(** * QuizForm: navigation state machine and submission orchestrator

    A shallow embedding of [src/components/quiz-form/QuizForm.tsx]:
    the conditional-branching helpers ([findFieldById], [getFieldIndex],
    [evaluateConditionalNext], [getNextFieldId]), the handlers of the
    [useFormLogic] hook ([handleInputChange], [handleCheckboxToggle],
    [validateCurrentField], [handleNext], [handlePrevious]) and the
    [MultiActionSubmissionService] class ([executeActions],
    [executeActionWithRetry], [executeAction], [evaluateCondition]).

    Conventions of the embedding.
    - A JavaScript string is a [string]; its characters are the code units
      below 256.
    - A plain object used as a dictionary ([formData], [conditionalNext]) is
      a [gmap string _] holding its own properties. A key that only hits a
      property inherited from [Object.prototype] reads, in [conditionalNext],
      a value that is not a string and equals no field id, which behaves
      like a missing entry. In [formData] such a read is not harmless: an
      inherited member passes the required-field validation. [readAnswer]
      therefore follows the prototype chain, with [objectPrototype] as the
      table of inherited members.
    - An optional property is an [option]; a property that is only ever
      tested for truthiness is a [bool].
    - Integers stand for the numbers the form handles ([order],
      [retryAttempts], numeric answers). *)

From Stdlib Require Import ZArith Lia Ascii String.
From stdpp Require Import base option strings list gmap pretty sorting.

Local Open Scope Z_scope.
Local Open Scope string_scope.
Local Open Scope list_scope.

(** ** JavaScript values held in the answer mapping

    [VObject text] is a function, or an object that is neither an array nor
    a string, such as the members of [Object.prototype]; [text] is what its
    [toString()] returns. *)

Module Js.

Inductive value : Type :=
| VUndefined
| VNull
| VStr (s : string)
| VNum (n : Z)
| VArr (l : list string)
| VObject (text : string).

#[global] Instance value_eq_dec : EqDecision value.
Proof. solve_decision. Defined.

(** [a.join(",")] on an array of strings. *)
Definition join (sep : string) (l : list string) : string := String.concat sep l.

(** [v?.toString()], [None] when the optional chain short-circuits. *)
Definition toString (v : value) : option string :=
  match v with
  | VUndefined | VNull => None
  | VStr s => Some s
  | VNum n => Some (pretty n)
  | VArr l => Some (join "," l)
  | VObject text => Some text
  end.

(** Truthiness of a string: only the empty string is falsy. *)
Definition truthyStr (s : string) : bool := negb (String.eqb s "").

(** [v?.toString() || ""]. *)
Definition toStringOrEmpty (v : value) : string :=
  match toString v with
  | Some s => if truthyStr s then s else ""
  | None => ""
  end.

(** Truthiness of an optional string property. *)
Definition truthyOpt (o : option string) : bool :=
  match o with
  | Some s => truthyStr s
  | None => false
  end.

(** White space and line terminators removed by [String.prototype.trim],
    among the code units below 256. *)
Definition isWhiteSpace (c : ascii) : bool :=
  let n := nat_of_ascii c in
  (Nat.eqb n 9 || Nat.eqb n 10 || Nat.eqb n 11 || Nat.eqb n 12 ||
   Nat.eqb n 13 || Nat.eqb n 32 || Nat.eqb n 160)%bool.

Fixpoint allWhiteSpace (s : string) : bool :=
  match s with
  | EmptyString => true
  | String c s' => isWhiteSpace c && allWhiteSpace s'
  end.

(** [s.trim() === ""]. *)
Definition trimIsEmpty (s : string) : bool := allWhiteSpace s.

End Js.
Import Js.

(** ** Field definitions *)

Inductive FieldType : Type :=
| text | email | number | select | radio | checkbox | textarea
| progress_process | content.

Record FormPage : Type := mkFormPage {
  id : string;
  type : FieldType;
  required : bool;
  conditionalNext : option (gmap string string);
  defaultNext : option string
}.

(** ** Conditional logic helpers *)

(** [fields.find((field) => field.id === fieldId)] *)
Definition findFieldById (fields : list FormPage) (fieldId : string)
  : option FormPage :=
  snd <$> list_find (λ field, id field = fieldId) fields.

(** [fields.findIndex(...)]; [None] stands for [-1]. *)
Definition getFieldIndex (fields : list FormPage) (fieldId : string)
  : option nat :=
  fst <$> list_find (λ field, id field = fieldId) fields.

(** The key looked up in [conditionalNext], by field type. *)
Definition answerKey (currentField : FormPage) (fieldValue : value) : string :=
  match type currentField with
  | radio | select => toStringOrEmpty fieldValue
  | checkbox =>
      match fieldValue with
      | VArr l => join "," l
      | _ => ""
      end
  | _ => toStringOrEmpty fieldValue
  end.

Definition evaluateConditionalNext
    (currentField : FormPage) (fieldValue : value) (fields : list FormPage)
  : option string :=
  match conditionalNext currentField with
  | None => None
  | Some rules =>
      let nextFieldId := rules !! answerKey currentField fieldValue in
      let viaRule :=
        if truthyOpt nextFieldId then
          match findFieldById fields (default "" nextFieldId) with
          | Some _ => nextFieldId
          | None => None
          end
        else None in
      match viaRule with
      | Some target => Some target
      | None =>
          if truthyOpt (defaultNext currentField) then
            match findFieldById fields (default "" (defaultNext currentField)) with
            | Some _ => defaultNext currentField
            | None => None
            end
          else None
      end
  end.

Definition getNextFieldId
    (currentField : FormPage) (fieldValue : value) (fields : list FormPage)
  : option string :=
  if truthyOpt (evaluateConditionalNext currentField fieldValue fields) then
    evaluateConditionalNext currentField fieldValue fields
  else
    match getFieldIndex fields (id currentField) with
    | Some currentIndex =>
        if bool_decide (currentIndex < length fields - 1)%nat then
          id <$> fields !! (currentIndex + 1)%nat
        else None
    | None => None
    end.

(** ** The [useFormLogic] hook: session state and handlers *)

Record FormState : Type := mkFormState {
  currentFieldId : string;
  navigationHistory : list string;
  formData : gmap string value;
  error : bool
}.

(** [fields[0]?.id || ""] *)
Definition firstFieldId (fields : list FormPage) : string :=
  match fields with
  | field :: _ => id field
  | [] => ""
  end.

(** The initial values of the [useState] cells. *)
Definition initialState (fields : list FormPage) : FormState :=
  {| currentFieldId := firstFieldId fields;
     navigationHistory := [firstFieldId fields];
     formData := ∅;
     error := false |}.

(** The members every plain object inherits from [Object.prototype]: the
    functions of the standard and of its annex B, [constructor] (the function
    [Object]) and the accessor [__proto__], which reads as [Object.prototype]
    itself. The texts of the functions are those V8 prints; no property below
    depends on them. *)
Definition nativeFunction (name : string) : value :=
  VObject ("function " +:+ name +:+ "() { [native code] }").

Definition objectPrototype : list (string * value) :=
  [ ("constructor", nativeFunction "Object");
    ("__defineGetter__", nativeFunction "__defineGetter__");
    ("__defineSetter__", nativeFunction "__defineSetter__");
    ("hasOwnProperty", nativeFunction "hasOwnProperty");
    ("__lookupGetter__", nativeFunction "__lookupGetter__");
    ("__lookupSetter__", nativeFunction "__lookupSetter__");
    ("isPrototypeOf", nativeFunction "isPrototypeOf");
    ("propertyIsEnumerable", nativeFunction "propertyIsEnumerable");
    ("toString", nativeFunction "toString");
    ("valueOf", nativeFunction "valueOf");
    ("__proto__", VObject "[object Object]");
    ("toLocaleString", nativeFunction "toLocaleString") ].

(** [({})[key]]: what a key reads on an object without own properties. *)
Definition inherited (key : string) : option value :=
  (list_to_map objectPrototype : gmap string value) !! key.

(** [formData[fieldId]]: the own property when there is one (stored by
    [{...prev, [fieldId]: value}], which defines own properties only), else
    the member inherited from [Object.prototype], else [undefined]. *)
Definition readAnswer (data : gmap string value) (fieldId : string) : value :=
  match data !! fieldId with
  | Some v => v
  | None => default VUndefined (inherited fieldId)
  end.

(** [const currentField = findFieldById(fields, currentFieldId)] *)
Definition currentField (fields : list FormPage) (st : FormState)
  : option FormPage :=
  findFieldById fields (currentFieldId st).

(** The effect "Initialize with first field if current field is invalid". *)
Definition resetIfInvalid (fields : list FormPage) (st : FormState) : FormState :=
  match currentField fields st, fields with
  | None, field :: _ =>
      {| currentFieldId := id field;
         navigationHistory := [id field];
         formData := formData st;
         error := error st |}
  | _, _ => st
  end.

Definition handleInputChange (fieldId : string) (v : value) (st : FormState)
  : FormState :=
  {| currentFieldId := currentFieldId st;
     navigationHistory := navigationHistory st;
     formData := <[fieldId := v]> (formData st);
     error := error st |}.

Definition handleCheckboxToggle (fieldId option : string) (st : FormState)
  : FormState :=
  let currentValues :=
    match readAnswer (formData st) fieldId with
    | VArr l => l
    | _ => []
    end in
  let newValues :=
    if bool_decide (option ∈ currentValues)
    then filter (λ v, v ≠ option) currentValues
    else currentValues ++ [option] in
  {| currentFieldId := currentFieldId st;
     navigationHistory := navigationHistory st;
     formData := <[fieldId := VArr newValues]> (formData st);
     error := error st |}.

(** [overrideValue !== undefined ? overrideValue : formData[field.id]] *)
Definition effectiveValue (field : FormPage) (overrideValue : value)
    (st : FormState) : value :=
  match overrideValue with
  | VUndefined => readAnswer (formData st) (id field)
  | v => v
  end.

(** [value !== undefined && value !== "" &&
     (!Array.isArray(value) || value.length > 0)] *)
Definition isValid (v : value) : bool :=
  match v with
  | VUndefined => false
  | VStr s => truthyStr s
  | VArr l => bool_decide (0 < length l)%nat
  | VNull | VNum _ | VObject _ => true
  end.

Definition validateCurrentField (fields : list FormPage)
    (overrideValue : value) (st : FormState) : bool :=
  match currentField fields st with
  | Some field =>
      if required field then isValid (effectiveValue field overrideValue st)
      else true
  | None => true
  end.

Definition handleNext (fields : list FormPage) (overrideValue : value)
    (st : FormState) : FormState :=
  match currentField fields st with
  | None => st
  | Some field =>
      if negb (validateCurrentField fields overrideValue st) then
        {| currentFieldId := currentFieldId st;
           navigationHistory := navigationHistory st;
           formData := formData st;
           error := true |}
      else
        let currentValue := effectiveValue field overrideValue st in
        let nextFieldId := getNextFieldId field currentValue fields in
        if truthyOpt nextFieldId then
          {| currentFieldId := default "" nextFieldId;
             navigationHistory := navigationHistory st ++ [default "" nextFieldId];
             formData := formData st;
             error := false |}
        else st
  end.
:::::
* YOUR INSTRUCTIONS *
From the data above, return every line from the line that has "match conditionalNext currentField with" up to and including the line that has "formData : gmap string value;", exactly.

* RESPONSE TO THIS EXERCISE *
  match conditionalNext currentField with
  | None => None
  | Some rules =>
      let nextFieldId := rules !! answerKey currentField fieldValue in
      let viaRule :=
        if truthyOpt nextFieldId then
          match findFieldById fields (default "" nextFieldId) with
          | Some _ => nextFieldId
          | None => None
          end
        else None in
      match viaRule with
      | Some target => Some target
      | None =>
          if truthyOpt (defaultNext currentField) then
            match findFieldById fields (default "" (defaultNext currentField)) with
            | Some _ => defaultNext currentField
            | None => None
            end
          else None
      end
  end.

Definition getNextFieldId
    (currentField : FormPage) (fieldValue : value) (fields : list FormPage)
  : option string :=
  if truthyOpt (evaluateConditionalNext currentField fieldValue fields) then
    evaluateConditionalNext currentField fieldValue fields
  else
    match getFieldIndex fields (id currentField) with
    | Some currentIndex =>
        if bool_decide (currentIndex < length fields - 1)%nat then
          id <$> fields !! (currentIndex + 1)%nat
        else None
    | None => None
    end.

(** ** The [useFormLogic] hook: session state and handlers *)

Record FormState : Type := mkFormState {
  currentFieldId : string;
  navigationHistory : list string;
  formData : gmap string value;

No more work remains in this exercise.